Canadian Anglican prelate (1963–2020)

Geoffrey Curtis Ralph Peddle (1 January 1963 – 8 October 2020) was the bishop of the Diocese of Eastern Newfoundland and Labrador from 2014 to 2020.

==Early life and family==
Peddle was born in Bonavista and grew up in Trinity, Lethbridge and Whitbourne. He held a BA and an MA degree from Memorial University, an M.Div. degree from Queen's College, and a Ph.D. degree from Cardiff University. He and his wife, Kathy, made their home in Mount Pearl near St. John's. They have two sons. He was the brother of the former Chaplain General of Canada, Brigadier General (Ret.) Gerald Peddle.

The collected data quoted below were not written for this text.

(** X11.  Entries that report their section outside the band can be
    struck from a batch, wherever they stand, without any change to what
    the callback does. *)
Theorem X11_leaving_entries_can_be_dropped (entries : list Entry) (w : World) :
  observerCallback (List.filter isIntersecting entries) w
  = observerCallback entries w.
Proof.
  revert w. induction entries as [|e r IH]; intros w; [reflexivity|].
  cbn [List.filter]. destruct (isIntersecting e) eqn:He.
  - rewrite !observerCallback_cons.
    destruct (onEntry e w) as [[] w1|x w1|]; [apply IH | reflexivity..].
  - rewrite observerCallback_cons, (onEntry_outside _ _ He). apply IH.
Qed.

(** X12.  A batch of plain entries has no memory: the world it leaves is
    the very world one call of [setActiveLink] for the last entry with a
    NavLink would leave, whatever was marked before and whatever the
    earlier entries marked; without such an entry the world is as it
    was. *)
Theorem X12_batch_is_one_mark (w : World) (entries : list Entry) :
  installed w ->
  forallb (plainEntry w) entries = true ->
  observerCallback entries w
  = Normal tt (match winner w entries with
               | Some l => marked l w
               | None => w
               end).
Proof.
  unfold winner, enteringLinks. revert w.
  induction entries as [|e r IH]; intros w Hi Hp; [reflexivity|].
  cbn [forallb] in Hp. apply andb_true_iff in Hp as [He Hr].
  rewrite observerCallback_cons, (onEntry_plain _ _ Hi He).
  set (w1 := match enteringLink w e with Some l => marked l w | None => w end).
  assert (Hm1 : marksOnly w w1).
  { subst w1. destruct (enteringLink w e);
      [apply marked_marksOnly | apply marksOnly_refl]. }
  assert (Hr1 : forallb (plainEntry w1) r = true).
  { rewrite <- Hr. clear -Hm1. induction r as [|x r IHr]; [reflexivity|].
    cbn [forallb]. now rewrite IHr, (marksOnly_plainEntry _ _ _ Hm1). }
  rewrite (IH w1 (marksOnly_installed _ _ Hm1 Hi) Hr1).
  change (omap (enteringLink w1) r) with (enteringLinks w1 r).
  rewrite (marksOnly_enteringLinks _ _ _ Hm1).
  change (omap (enteringLink w) (e :: r))
    with (match enteringLink w e with
          | Some l => l :: enteringLinks w r
          | None => enteringLinks w r
          end).
  subst w1. destruct (enteringLink w e) as [l1|] eqn:Hl1; [|reflexivity].
  rewrite last_cons. destruct (last (enteringLinks w r)) as [l|]; [|reflexivity].
  now rewrite (marked_marked _ _ _ (enteringLink_In _ _ _ Hl1)).
Qed.

(** From the page with two NavLinks marked by the markup: projects,
    home leaving, about, in one batch, is the same as about alone. *)
Lemma X12_witness :
  observerCallback [mkEntry true 6; mkEntry false 4; mkEntry true 5]
                   (started crowdedPage 0)
  = Normal tt (marked 2 (started crowdedPage 0)).
Proof.
  apply (X12_batch_is_one_mark (started crowdedPage 0)
           [mkEntry true 6; mkEntry false 4; mkEntry true 5]).
  - apply started_installed.
  - reflexivity.
Defined.

(** X14.  The observer callback never takes the marker away without
    putting it somewhere: when the collection is the one of this
    document, some NavLink is marked before a batch, and the id of every
    section the batch reports inside is a text the selector reader
    models, then the batch completes, and exactly the same NavLinks are
    marked afterwards or exactly one is, whether the batch returns or
    throws. *)
Theorem X14_marker_never_lost (w : World) (entries : list Entry) :
  installed w ->
  1 <= activeCount w ->
  forallb (withinFragment w) entries = true ->
  match observerCallback entries w with
  | Normal _ w' => 1 <= activeCount w' /\ (w' = w \/ activeCount w' = 1)
  | Throw _ w' => 1 <= activeCount w' /\ (w' = w \/ activeCount w' = 1)
  | Unknown => False
  end.
Proof.
  intros Hi Hc Hf. pose proof (observerCallback_any entries w) as Hany.
  pose proof (observerCallback_within entries w Hf) as Hw.
  destruct (observerCallback entries w) as [[] w'|x w'|]; [| |now apply Hw];
    destruct (Hany w' Hi eq_refl) as (_ & _ & [-> | H1]);
    (split; [lia | tauto]).
Qed.

(** Home enters, then the section whose id is a double quote: the batch
    throws and home stays marked. *)
Lemma X14_witness :
  match observerCallback [mkEntry true 4; mkEntry true 3] (started pageQuoteId 0) with
  | Normal _ w' =>
      1 <= activeCount w' /\ (w' = started pageQuoteId 0 \/ activeCount w' = 1)
  | Throw _ w' =>
      1 <= activeCount w' /\ (w' = started pageQuoteId 0 \/ activeCount w' = 1)
  | Unknown => False
  end.
Proof.
  apply (X14_marker_never_lost (started pageQuoteId 0)
           [mkEntry true 4; mkEntry true 3]).
  - apply started_installed.
  - cbn. lia.
  - reflexivity.
Defined.

(** *** The page over time *)






(** * gui-no-kit: managed-process lifecycle and output capture

    A shallow embedding of [src/gui_no_kit/logs.py] (class [LogCapture]) and
    [src/gui_no_kit/server.py] (class [XpraServer]), together with a small
    executable model of the operating-system services these classes call
    (child processes and signals, reader threads, the X11 socket directory,
    TCP connects, the clock).

    Python objects become records, methods become state-passing functions in
    a state-and-exception monad, and the two reader threads of [LogCapture]
    become a step relation that may interleave with the foreground methods. *)

From Stdlib Require Import Ascii.
From stdpp Require Import gmap strings list pretty.

Open Scope string_scope.
Open Scope list_scope.
Open Scope Z_scope.

(** ** Python built-ins used by the sources *)

Module Py.

(** [str(n)] for an [int]. *)
Definition str (n : Z) : string := pretty n.

(** The characters of ["\n\r"]. *)
Definition LF : ascii := "010"%char.
Definition CR : ascii := "013"%char.
Definition newline : string := String LF "".
Definition LF_CR : string := String LF (String CR "").

(** [c in chars]. *)
Fixpoint mem (c : ascii) (chars : string) : bool :=
  match chars with
  | "" => false
  | String d rest => if decide (c = d) then true else mem c rest
  end.

(** [s.rstrip(chars)]: drop the longest suffix made of characters of
    [chars]. *)
Fixpoint rstrip (chars : string) (s : string) : string :=
  match s with
  | "" => ""
  | String c rest =>
      match rstrip chars rest with
      | "" => if mem c chars then "" else String c ""
      | kept => String c kept
      end
  end.

(** Every character of [s] is one of [chars]. *)
Fixpoint all_in (chars : string) (s : string) : bool :=
  match s with
  | "" => true
  | String c rest => mem c chars && all_in chars rest
  end.

(** [sep.join(l)]. *)
Fixpoint join (sep : string) (l : list string) : string :=
  match l with
  | [] => ""
  | x :: rest =>
      match rest with
      | [] => x
      | _ :: _ => x +:+ sep +:+ join sep rest
      end
  end.

(** [s.startswith(p)]. *)
Definition startswith (s p : string) : bool := String.prefix p s.

(** [s[1:]]. *)
Definition tail (s : string) : string :=
  match s with
  | "" => ""
  | String _ rest => rest
  end.

(** The last character of a string, if any. *)
Fixpoint last_char (s : string) : option ascii :=
  match s with
  | "" => None
  | String c rest =>
      match last_char rest with
      | None => Some c
      | Some d => Some d
      end
  end.

(** [p in s] for strings. *)
Definition contains (s p : string) : Prop :=
  ∃ before after, s = before +:+ p +:+ after.


(** *** [int(s)] on an ASCII string

    CPython accepts optional surrounding whitespace, an optional sign, and
    decimal digits that may be separated by single underscores; everything
    else raises [ValueError] (here [None]).  In an ASCII string the
    whitespace is that of C's [isspace]: tab, line feed, vertical tab, form
    feed, carriage return and space.  Strings with other than ASCII
    characters (where [int] also takes other digits and spaces) and strings
    of more digits than [sys.int_max_str_digits] (4300 by default, where
    [int] raises [ValueError]) are outside this model. *)

Definition is_space (c : ascii) : bool :=
  let n := nat_of_ascii c in
  ((9 <=? n)%nat && (n <=? 13)%nat) || (n =? 32)%nat.

Definition digit_of (c : ascii) : option Z :=
  let n := nat_of_ascii c in
  if ((48 <=? n)%nat && (n <=? 57)%nat) then Some (Z.of_nat n - 48) else None.

Fixpoint lstrip_space (s : string) : string :=
  match s with
  | String c rest => if is_space c then lstrip_space rest else s
  | "" => ""
  end.

Fixpoint all_space (s : string) : bool :=
  match s with
  | "" => true
  | String c rest => is_space c && all_space rest
  end.

(** Digits after the first one: [acc] is the value read so far and
    [after_underscore] tells that the previous character was ['_'], in
    which case a digit must follow. *)
Fixpoint int_digits (acc : Z) (after_underscore : bool) (s : string)
  : option Z :=
  match s with
  | "" => if after_underscore then None else Some acc
  | String c rest =>
      match digit_of c with
      | Some d => int_digits (10 * acc + d) false rest
      | None =>
          if decide (c = "_"%char) then
            if after_underscore then None else int_digits acc true rest
          else if after_underscore then None
          else if all_space s then Some acc else None
      end
  end.

Definition int_unsigned (s : string) : option Z :=
  match s with
  | String c rest =>
      match digit_of c with
      | Some d => int_digits d false rest
      | None => None
      end
  | "" => None
  end.

Definition int (s : string) : option Z :=
  match lstrip_space s with
  | String "+" rest => int_unsigned rest
  | String "-" rest => Z.opp <$> int_unsigned rest
  | t => int_unsigned t
  end.

(** [os.path.join(a, b)] for two components. *)
Definition path_join (a b : string) : string :=
  if startswith b "/" then b
  else match last_char a with
       | None => b
       | Some c => if decide (c = "/"%char) then a +:+ b else a +:+ "/" +:+ b
       end.

End Py.

(** ** Exceptions and the state-and-exception monad *)

(** The exceptions the two classes raise or let through. *)
Inductive exn :=
| RuntimeError (msg : string)
| ValueError (msg : string)
| OSError (msg : string)
| TimeoutExpired.

(** What a call does: return a value, raise, or block for ever. *)
Inductive outcome (A : Type) :=
| Ok (a : A)
| Raise (e : exn)
| Hang.
Arguments Ok {A} a.
Arguments Raise {A} e.
Arguments Hang {A}.

(** A Python exception leaves the mutations made before it in place, so the
    state is returned with every outcome. *)
Definition M (S A : Type) : Type := S → outcome A * S.

Global Instance M_ret {S} : MRet (M S) := λ A a s, (Ok a, s).

Global Instance M_bind {S} : MBind (M S) :=
  λ A B k m s, match m s with
               | (Ok a, s') => k a s'
               | (Raise e, s') => (Raise e, s')
               | (Hang, s') => (Hang, s')
               end.

Definition raise {S A} (e : exn) : M S A := λ s, (Raise e, s).
Definition hang {S A} : M S A := λ s, (Hang, s).
Definition get {S} : M S S := λ s, (Ok s, s).
Definition gets {S A} (f : S → A) : M S A := λ s, (Ok (f s), s).
Definition modify {S} (f : S → S) : M S unit := λ s, (Ok tt, f s).

(** [try: body  except subprocess.TimeoutExpired: handler]. *)
Definition try_except_timeout {S A} (body handler : M S A) : M S A :=
  λ s, match body s with
       | (Raise TimeoutExpired, s') => handler s'
       | r => r
       end.

(** [try: body  except OSError: handler]. *)
Definition try_except_oserror {S A} (body handler : M S A) : M S A :=
  λ s, match body s with
       | (Raise (OSError _), s') => handler s'
       | r => r
       end.

(** ** The operating system as the two classes see it

    Times are integers in milliseconds.  A child process is described by how
    long it would run by itself and by how it reacts to SIGTERM; SIGKILL
    cannot be ignored. *)

Inductive proc_status :=
| Alive (lifetime : option Z) (on_term : option Z)
    (** running; exits by itself after [lifetime] (never if [None]); once
        SIGTERM arrives it exits after [on_term], or ignores the signal if
        [None] *)
| Dying (remaining : Z)
    (** SIGTERM was delivered; the process exits after [remaining] *)
| Exited (returncode : Z).

(** A [subprocess.Popen] object: the child's pid and its two pipe objects
    ([None] unless the stream was opened with [PIPE]); a pipe is given by
    the lines [readline] will hand out before end of file. *)
Record Popen := {
  pid : nat;
  stdout : option (list string);
  stderr : option (list string);
}.

(** A reader thread running [LogCapture._read_stream(stream, prefix)]. *)
Record reader := {
  rd_stream : list string;
  rd_prefix : string;
  rd_finished : bool;
}.

Inductive fs_node :=
| Dir (entries : list string)
| File.

(** What [Popen(args)] starts for a given command line. *)
Record program := {
  prog_status : proc_status;
  prog_stdout : list string;
  prog_stderr : list string;
}.

Inductive connect_result :=
| Connected
| Refused
| ConnectTimeout
| ConnectError (msg : string).

(** The externally visible actions, in the order they are performed. *)
Inductive event :=
| EvSpawn (p : nat) (args : list string) (env : option (gmap string string))
| EvTerminate (p : nat)
| EvKill (p : nat)
| EvWait (p : nat) (timeout : option Z)
| EvThreadStart (tid : nat)
| EvJoin (tid : nat) (timeout : Z)
| EvSleep (ms : Z)
| EvConnect (h : string) (p : Z)
| EvWarn (msg : string).

Record World := {
  w_clock : Z;
  w_procs : gmap nat proc_status;
  w_next_pid : nat;
  w_threads : list reader;
  w_fs : gmap string fs_node;
  w_programs : list string → option program;
  w_connect : string → Z → Z → connect_result;
  w_free_port : Z;
  w_platform : string;
  w_tmpdir : string;
  w_environ : gmap string string;
  w_trace : list event;
}.

Definition with_time (c : Z) (ps : gmap nat proc_status) (w : World) : World :=
  {| w_clock := c; w_procs := ps; w_next_pid := w_next_pid w;
     w_threads := w_threads w; w_fs := w_fs w; w_programs := w_programs w;
     w_connect := w_connect w; w_free_port := w_free_port w;
     w_platform := w_platform w;
     w_tmpdir := w_tmpdir w; w_environ := w_environ w;
     w_trace := w_trace w |}.

Definition with_procs (ps : gmap nat proc_status) (w : World) : World :=
  with_time (w_clock w) ps w.

Definition with_next_pid (n : nat) (w : World) : World :=
  {| w_clock := w_clock w; w_procs := w_procs w; w_next_pid := n;
     w_threads := w_threads w; w_fs := w_fs w; w_programs := w_programs w;
     w_connect := w_connect w; w_free_port := w_free_port w;
     w_platform := w_platform w;
     w_tmpdir := w_tmpdir w; w_environ := w_environ w;
     w_trace := w_trace w |}.

Definition with_threads (ts : list reader) (w : World) : World :=
  {| w_clock := w_clock w; w_procs := w_procs w; w_next_pid := w_next_pid w;
     w_threads := ts; w_fs := w_fs w; w_programs := w_programs w;
     w_connect := w_connect w; w_free_port := w_free_port w;
     w_platform := w_platform w;
     w_tmpdir := w_tmpdir w; w_environ := w_environ w;
     w_trace := w_trace w |}.

Definition with_trace (t : list event) (w : World) : World :=
  {| w_clock := w_clock w; w_procs := w_procs w; w_next_pid := w_next_pid w;
     w_threads := w_threads w; w_fs := w_fs w; w_programs := w_programs w;
     w_connect := w_connect w; w_free_port := w_free_port w;
     w_platform := w_platform w;
     w_tmpdir := w_tmpdir w; w_environ := w_environ w;
     w_trace := t |}.

Definition emit (e : event) (w : World) : World :=
  with_trace (w_trace w ++ [e]) w.

(** The status of a child; a pid that is no longer in the table stands for a
    child that was already reaped. *)
Definition status_of (w : World) (p : nat) : proc_status :=
  default (Exited 0) (w_procs w !! p).

(** How a process changes while [t] milliseconds pass. *)
Definition age (t : Z) (st : proc_status) : proc_status :=
  match st with
  | Alive (Some l) d => if decide (l ≤ t) then Exited 0 else Alive (Some (l - t)) d
  | Alive None d => Alive None d
  | Dying r => if decide (r ≤ t) then Exited (-15) else Dying (r - t)
  | Exited rc => Exited rc
  end.
(** C1, as the code has it. When the record of a key is absent or stale and
    the upstream call signals its error, the top-tracks, top-artists and
    artist-top-tracks functions return the empty list, and the
    recommendation request adds no identity; the saved-tracks collector,
    when the catalog answers its requests with full pages of typed items and
    then with the error, returns exactly the tracks with a truthy [id] of
    the pages read before the failing request, in order (the empty list
    when the first request fails).  None of them writes to the store, so
    at every later clock the reuse test on the unchanged store fails again
    and the next call goes upstream, storing the payload when that call
    answers with an object. *)
Theorem failed_fetch_leaves_store `{Runtime} (now : Z) (w : world) :
  (∀ sp user_id limit,
     absent_or_stale now (load_user_spotify_data (db w) user_id "top_tracks") →
     let req := CurrentUserTopTracks limit "medium_term" in
     (spotify sp (log w) req = Raised →
      fetch_user_top_tracks sp now user_id limit w =
        (JList [], mk_world (db w) (log w ++ [req]))) ∧
     (∀ kv, spotify sp (log w) req = Returned (JObj kv) →
      let items := get_default "items" (JList []) (JObj kv) in
      fetch_user_top_tracks sp now user_id limit w =
        (items,
         mk_world (save_user_spotify_data now user_id "top_tracks" items (db w))
                  (log w ++ [req])))) ∧
  (∀ sp user_id limit,
     absent_or_stale now (load_user_spotify_data (db w) user_id "top_artists") →
     let req := CurrentUserTopArtists limit "medium_term" in
     (spotify sp (log w) req = Raised →
      fetch_user_top_artists sp now user_id limit w =
        (JList [], mk_world (db w) (log w ++ [req]))) ∧
     (∀ kv, spotify sp (log w) req = Returned (JObj kv) →
      let items := get_default "items" (JList []) (JObj kv) in
      fetch_user_top_artists sp now user_id limit w =
        (items,
         mk_world (save_user_spotify_data now user_id "top_artists" items (db w))
                  (log w ++ [req])))) ∧
  (∀ sp artist_id,
     absent_or_stale now (load_artist_top_tracks (db w) artist_id) →
     let req := ArtistTopTracks artist_id in
     (spotify sp (log w) req = Raised →
      fetch_artist_top_tracks sp now artist_id w =
        (JList [], mk_world (db w) (log w ++ [req]))) ∧
     (∀ kv, spotify sp (log w) req = Returned (JObj kv) →
      let tracks := get_default "tracks" (JList []) (JObj kv) in
      fetch_artist_top_tracks sp now artist_id w =
        (tracks,
         mk_world (save_artist_top_tracks now artist_id tracks (db w))
                  (log w ++ [req])))) ∧
  (∀ sp user_id limit,
     absent_or_stale now (load_user_spotify_data (db w) user_id "saved_tracks") →
     (∀ pages fuel,
        reads_pages sp limit 0 (log w) pages →
        (length pages < fuel)%nat →
        fetch_user_saved_tracks fuel sp now user_id limit w =
          Some (JList (page_tracks (concat pages)),
                mk_world (db w) (log w ++ saved_requests limit 0 pages))) ∧
     (∀ fuel tracks lg,
        collect_saved_tracks fuel sp limit 0 [] (log w) = (Failed, tracks, lg) →
        ∀ extra,
          fetch_user_saved_tracks (fuel + extra) sp now user_id limit w =
            Some (JList tracks, mk_world (db w) lg)) ∧
     (spotify sp (log w) (CurrentUserSavedTracks limit 0) = Raised →
      ∀ fuel,
        fetch_user_saved_tracks (S fuel) sp now user_id limit w =
          Some (JList [],
                mk_world (db w) (log w ++ [CurrentUserSavedTracks limit 0]))) ∧
     (∀ fuel tracks lg,
        collect_saved_tracks fuel sp limit 0 [] (log w) = (Completed, tracks, lg) →
        fetch_user_saved_tracks fuel sp now user_id limit w =
          Some (JList tracks,
                mk_world
                  (save_user_spotify_data now user_id "saved_tracks"
                     (JList tracks) (db w))
                  lg))) ∧
  (∀ rb size track_id similar_ids,
     reccobeats rb (log w) (Recommendation size track_id) = Raised →
     request_recommendations rb now size track_id similar_ids w =
       (similar_ids,
        mk_world (db w) (log w ++ [Recommendation size track_id]))) ∧
  (∀ now' lg,
     (now ≤ now')%Z →
     let w' := mk_world (db w) lg in
     (∀ user_id data_key,
        absent_or_stale now (load_user_spotify_data (db w) user_id data_key) →
        usable now' (load_user_spotify_data (db w') user_id data_key) = None) ∧
     (∀ artist_id,
        absent_or_stale now (load_artist_top_tracks (db w) artist_id) →
        usable now' (load_artist_top_tracks (db w') artist_id) = None) ∧
     (∀ track_id,
        absent_or_stale now (load_reccobeats_recommendations (db w) track_id) →
        usable now' (load_reccobeats_recommendations (db w') track_id) = None)).
Proof.
  split; [|split; [|split; [|split; [|split]]]].
  - intros sp user_id limit Hstale req. apply usable_absent_or_stale in Hstale.
    unfold fetch_user_top_tracks. rewrite Hstale. fold req.
    split; [intros -> | intros kv ->]; reflexivity.
  - intros sp user_id limit Hstale req. apply usable_absent_or_stale in Hstale.
    unfold fetch_user_top_artists. rewrite Hstale. fold req.
    split; [intros -> | intros kv ->]; reflexivity.
  - intros sp artist_id Hstale req. apply usable_absent_or_stale in Hstale.
    unfold fetch_artist_top_tracks. rewrite Hstale. fold req.
    split; [intros -> | intros kv ->]; reflexivity.
  - intros sp user_id limit Hstale. apply usable_absent_or_stale in Hstale.
    unfold fetch_user_saved_tracks. rewrite Hstale. split; [|split; [|split]].
    + intros pages fuel Hreads Hfuel.
      rewrite (collect_saved_tracks_failed sp limit pages fuel 0 [] (log w)
                 Hreads Hfuel).
      reflexivity.
    + intros fuel tracks lg Hloop extra.
      rewrite (collect_saved_tracks_more_fuel fuel extra _ _ _ _ _ _ _ _ Hloop)
        by discriminate.
      reflexivity.
    + intros Hreply fuel. simpl. rewrite Hreply. reflexivity.
    + intros fuel tracks lg ->. reflexivity.
  - intros rb size track_id similar_ids Hreply.
    unfold request_recommendations. rewrite Hreply. reflexivity.
  - intros now' lg Hle w'. simpl.
    split; [|split]; intros; apply usable_absent_or_stale;
      apply (absent_or_stale_later now now' _ Hle); assumption.
Qed.

Lemma failed_fetch_leaves_store_witness :
  @absent_or_stale decimal_runtime (31 * day)
    (load_user_spotify_data (db cached_world) "u" "top_tracks") ∧
  @fetch_user_top_tracks decimal_runtime failing_upstream (31 * day) "u" 50
    cached_world =
    (JList [],
     mk_world (db cached_world) [CurrentUserTopTracks 50 "medium_term"]) ∧
  reads_pages third_page_fails 2 0 [] [first_saved_page; second_saved_page] ∧
  @fetch_user_saved_tracks decimal_runtime 3 third_page_fails 0 "u" 2
    fresh_world =
    Some (JList [saved_track_t1; saved_track_t2; saved_track_t3],
          mk_world init_db
            [CurrentUserSavedTracks 2 0; CurrentUserSavedTracks 2 2;
             CurrentUserSavedTracks 2 4]) ∧
  @fetch_user_saved_tracks decimal_runtime (2 + 0) second_page_fails 0 "u" 1
    fresh_world =
    Some (JList [saved_track_t1],
          mk_world init_db
            [CurrentUserSavedTracks 1 0; CurrentUserSavedTracks 1 1]).
Proof.
  assert (Hstale : @absent_or_stale decimal_runtime (31 * day)
            (load_user_spotify_data (db cached_world) "u" "top_tracks")).
  { right. eexists. split; [vm_compute; reflexivity|]. vm_compute. reflexivity. }
  assert (Hreads : reads_pages third_page_fails 2 0 []
                     [first_saved_page; second_saved_page]).
  { split; [exists [("items", JList first_saved_page)]; split; reflexivity|].
    split; [discriminate|]. split; [simpl; lia|].
    split; [repeat constructor|].
    split; [exists [("items", JList second_saved_page)]; split; reflexivity|].
    split; [discriminate|]. split; [simpl; lia|].
    split; [repeat constructor|]. reflexivity. }
  split; [exact Hstale|].
  pose proof (@failed_fetch_leaves_store decimal_runtime (31 * day) cached_world)
    as (Htop & _).
  pose proof (@failed_fetch_leaves_store decimal_runtime 0 fresh_world)
    as (_ & _ & _ & Hsaved & _).
  destruct (Hsaved third_page_fails "u" 2%Z (or_introl eq_refl))
    as (Hpages & _).
  destruct (Hsaved second_page_fails "u" 1%Z (or_introl eq_refl))
    as (_ & Hloop & _).
  split; [|split; [exact Hreads|split]].
  - exact (proj1 (Htop failing_upstream "u" 50%Z Hstale) eq_refl).
  - exact (Hpages [first_saved_page; second_saved_page] 3%nat Hreads
             (le_n 3)).
  - refine (Hloop 2%nat _ _ _ 0%nat). vm_compute. reflexivity.
Defined.
(** * Stockfish history statistics ([src/history.h])

    A shallow embedding of the history header of the engine: the saturating
    counter [StatsEntry<T, D>] with its update operator, the masking index
    functions, the knight multiply-shift index with its table of constants,
    and the multi-dimensional tables built from the counters. *)

From Stdlib Require Import ZArith Lia List Bool.
From stdpp Require Import base list.

Local Open Scope Z_scope.

(** ** Machine integers

    The counters store a fixed-width signed integer [T]; the arithmetic of
    the update is carried out after the usual arithmetic conversions with an
    [int] operand, so in [int] for value types of up to 32 bits and in the
    value type itself for a 64-bit one.  Values are mathematical integers
    and every conversion or possibly overflowing operation is written as an
    explicit two's-complement [wrap]. *)
Module Machine.

Inductive ValueType := Int8 | Int16 | Int32 | Int64.

Definition bits (T : ValueType) : Z :=
  match T with Int8 => 8 | Int16 => 16 | Int32 => 32 | Int64 => 64 end.

Definition modulus (T : ValueType) : Z := 2 ^ bits T.
Definition half (T : ValueType) : Z := 2 ^ (bits T - 1).

(** [std::numeric_limits<T>::min()] and [::max()]. *)
Definition type_min (T : ValueType) : Z := - half T.
Definition type_max (T : ValueType) : Z := half T - 1.

Definition in_range (T : ValueType) (z : Z) : Prop :=
  type_min T <= z <= type_max T.

(** Reduction of an integer into the range of [T]. *)
Definition wrap (T : ValueType) (z : Z) : Z :=
  (z + half T) mod modulus T - half T.

(** The type the update arithmetic is carried out in: the result of the
    usual arithmetic conversions between [T] and [int]. *)
Definition arith_type (T : ValueType) : ValueType :=
  match T with Int64 => Int64 | _ => Int32 end.

Definition int_min : Z := type_min Int32.
Definition int_max : Z := type_max Int32.

(** Conversions of the index functions: [int] to [uint64_t] and back. *)
Definition to_u64 (z : Z) : Z := z mod 2 ^ 64.
Definition to_int (z : Z) : Z := wrap Int32 z.

End Machine.
Import Machine.

(** ** The saturating counter *)

(** [T entry;] *)
Record StatsEntry := { entry : Z }.

(** The value-initialised counter ([StatsEntry<T, D>{}]): the class declares
    no constructor and no member initialiser, so this is the zero of [T]. *)
Definition value_init : StatsEntry := {| entry := 0 |}.

(** [StatsEntry& operator=(const T& v)] *)
Definition assign (se : StatsEntry) (v : Z) : StatsEntry := {| entry := v |}.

==Anglican Church of Canada==

Peddle was ordained in 1987. He served in the Parish of Lake Melville, the Parish of Arnold's Cove, the Parish of the Ascension and the Parish of the Good Shepherd, both located in Mount Pearl. He also served as Diocesan Executive Officer for the Diocese of Eastern Newfoundland and Labrador 2005-2009 and as Provost, Chancellor and Vice-Chancellor of Queen's College, the Newfoundland and Labrador theological college. He was the author of various academic articles and books, notably, From Mount Pearl to Mount Sinai, The Atonement of Jack Fowler, The Church Lads' Brigade in Newfoundland: A People's Story Church Lads' Brigade and The Church of England Orphanage in Newfoundland: 1855–1969.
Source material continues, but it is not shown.